Database helped crack BTK case

Similar system may be used to track other offenders

? Technology that helped crack the BTK case could be put into wider use after impressing authorities involved in the intense manhunt for the serial killer.

U.S. Rep. Todd Tiahrt has asked the House Appropriations Committee for $3 million to fund a pilot project to work on cold cases using a computer system like the one that helped detectives here whittle the list of possible BTK suspects down from millions to hundreds – and eventually to Dennis Rader, who is now serving a life sentence for 10 murders.

“It processes a whole lot of data,” said Tiahrt, a Kansas Republican who met with a creator of the technology. “It was a tool that they were able to use to supplement the detective work.”

A McLean, Va.-based company, EagleForce Associates, developed the database for the Wichita Police Department, though it was an unlikely partnership.

EagleForce has a history of work on Defense Department antiterrorism ventures, but had never assisted with a criminal case. And homicide detectives in Wichita had turned to the FBI and other government agencies for help on cases, but never to a private firm.

Stanley Campbell, chief executive officer of EagleForce, wasn’t particularly interested when producers from “America’s Most Wanted” suggested he offer his help. That changed when he saw evidence from the BTK killings, particularly the details of 11-year-old Josephine Otero’s murder.

EagleForce put a half-dozen of its experts on the case, setting up a “virtual case file” that pools all the evidence from the 31-year history of the BTK murders in a single database. That system cross-correlates data to find links that might not easily appear to detectives. It rates information by the probability it is true – a known fact like an address is given a high value, while something from one of BTK’s communiques is given a low one. And it can analyze a suspect’s language through communications, patterns exhibited at crimes and in letters and facts about known movements and affiliations.

Evidence in the case showed the killer was a white male, around the age of 60, with a connection to Wichita State University and a likelihood of military experience. That profile combined with facts in the case brought the suspect pool down to thousands.

But soon, there was a break.

BTK drove to a local Home Depot to drop off one of his messages and his vehicle was caught on video surveillance. Lt. Ken Landwehr, the lead investigator on the case, said that footage was turned over to EagleForce, which was able to take the choppy image and determine the suspect was driving what was likely a black Jeep Cherokee.

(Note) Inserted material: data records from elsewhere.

Definition find_archive (id : pystr) (t : tables) : option archive :=
  List.find (fun a => bool_decide (ar_id a = id)) (tb_archives t).
Definition find_runtime (user : pystr) (t : tables) : option runtime :=
  List.find (fun r => bool_decide (rt_user r = user)) (tb_runtimes t).

(** ** Leases *)

(** [ORDER BY started_at, job_id LIMIT 1] *)
Definition before (a b : operation) : bool :=
  (op_started a <? op_started b) || ((op_started a =? op_started b) && str_ltb (op_job a) (op_job b)).
Fixpoint least (l : list operation) : option operation :=
  match l with
  | [] => None
  | o :: r => match least r with
              | Some o' => if before o' o then Some o' else Some o
              | None => Some o
              end
  end.

Definition due (now : Z) (o : operation) : bool :=
  running o && match op_next_attempt o with Some n => n <=? now | None => true end && expired now o.

Definition claim_due_managed_backup_operation (worker token : pystr) (now expiry : option Z) (fault : store_fault) :
    st tables (option operation) :=
  do^ st_lift (require_bounded 128 "worker_id" worker) in
  do^ st_lift (require_bounded 128 "lease_token" token) in
  let^ times := st_lift (require_lease_times now expiry) in
  let '(n, e) := times in
  transaction fault (fun t =>
    match least (List.filter (due n) (tb_operations t)) with
    | None => Ok (None, None)
    | Some o =>
        let mine x := is_job (op_job o) x && running x && expired n x in
        if negb (count mine (tb_operations t) =? 1) then Ok (None, None)
        else
          let ops := update mine (fun x => set_lease (Some worker) (Some token) e (op_attempts x + 1) n x)
                       (tb_operations t) in
          match List.find (is_job (op_job o)) ops with
          | None => raise AssertionError EmptyString
          | Some claimed => Ok (Some (with_operations ops t), Some claimed)
          end
    end).

Definition renew_managed_backup_operation_lease (job worker token : pystr) (generation : Z) (now expiry : option Z)
    (fault : store_fault) : st tables bool :=
  do^ st_lift (require_bounded 128 "job_id" job) in
  do^ st_lift (require_bounded 128 "worker_id" worker) in
  do^ st_lift (require_bounded 128 "lease_token" token) in
  do^ st_lift (require_generation generation) in
  let^ times := st_lift (require_lease_times now expiry) in
  let '(n, e) := times in
  let mine o := leased job token generation n o && bool_decide (op_lease_owner o = Some worker) in
  write_operations fault mine
    (update mine (fun o => set_lease (op_lease_owner o) (op_lease_token o) e (op_attempts o) n o)).

(** ** Restores and phases *)

Definition record_managed_backup_candidate (job token : pystr) (generation : Z) (runner sprite : pystr)
    (now : option Z) (fault : store_fault) : st tables bool :=
  do^ st_lift (require_bounded 128 "job_id" job) in
  do^ st_lift (require_bounded 128 "lease_token" token) in
  do^ st_lift (require_bounded 128 "candidate_runner_id" runner) in
  do^ st_lift (require_bounded 128 "candidate_sprite_id" sprite) in
  do^ st_lift (require_generation generation) in
  let^ n := st_lift (timestamp now) in
  let mine o := leased job token generation n o && is_kind RestoreOperation o
                && (in_phase (u"claimed") o || (in_phase (u"candidate_provisioning") o && candidate runner sprite o)) in
  write_operations fault mine
    (update mine (fun o => set_phase (u"candidate_provisioning") (Some runner) (Some sprite) (op_activation o) n o)).

Definition clear_managed_backup_candidate (job token : pystr) (generation : Z) (runner sprite : pystr)
    (now : option Z) (fault : store_fault) : st tables bool :=
  do^ st_lift (require_bounded 128 "job_id" job) in
  do^ st_lift (require_bounded 128 "lease_token" token) in
  do^ st_lift (require_bounded 128 "candidate_runner_id" runner) in
  do^ st_lift (require_bounded 128 "candidate_sprite_id" sprite) in
  do^ st_lift (require_generation generation) in
  let^ n := st_lift (timestamp now) in
  let mine o := leased job token generation n o && is_kind RestoreOperation o
                && in_phase (u"candidate_provisioning") o && candidate runner sprite o in
  write_operations fault mine (update mine (fun o => set_phase (u"claimed") None None (op_activation o) n o)).

Definition advance_managed_backup_operation (job token : pystr) (generation : Z) (expected next : pystr)
    (now : option Z) (fault : store_fault) : st tables bool :=
  do^ st_lift (require_bounded 128 "job_id" job) in
  do^ st_lift (require_bounded 128 "lease_token" token) in
  do^ st_lift (require_bounded 128 "expected_phase" expected) in
  do^ st_lift (require_bounded 128 "next_phase" next) in
  do^ st_lift (require_generation generation) in
  let^ n := st_lift (timestamp now) in
  let mine o := leased job token generation n o && in_phase expected o in
  write_operations fault mine
    (update mine (fun o => set_phase next (op_candidate_runner o) (op_candidate_sprite o) (op_activation o) n o)).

A search of the EagleForce database – of motor vehicle records, DNA evidence, university affiliations and so many other variables – still yielded hundreds of possible matches. Detectives were only eight days into their search through those suspects when another big break came in the case – a disk from BTK with electronic imprints pointing directly to a computer Rader used at his church.

Campbell said he searched the database and found a black Jeep was registered at Rader’s suburban address under his son’s name. That led to Rader’s arrest.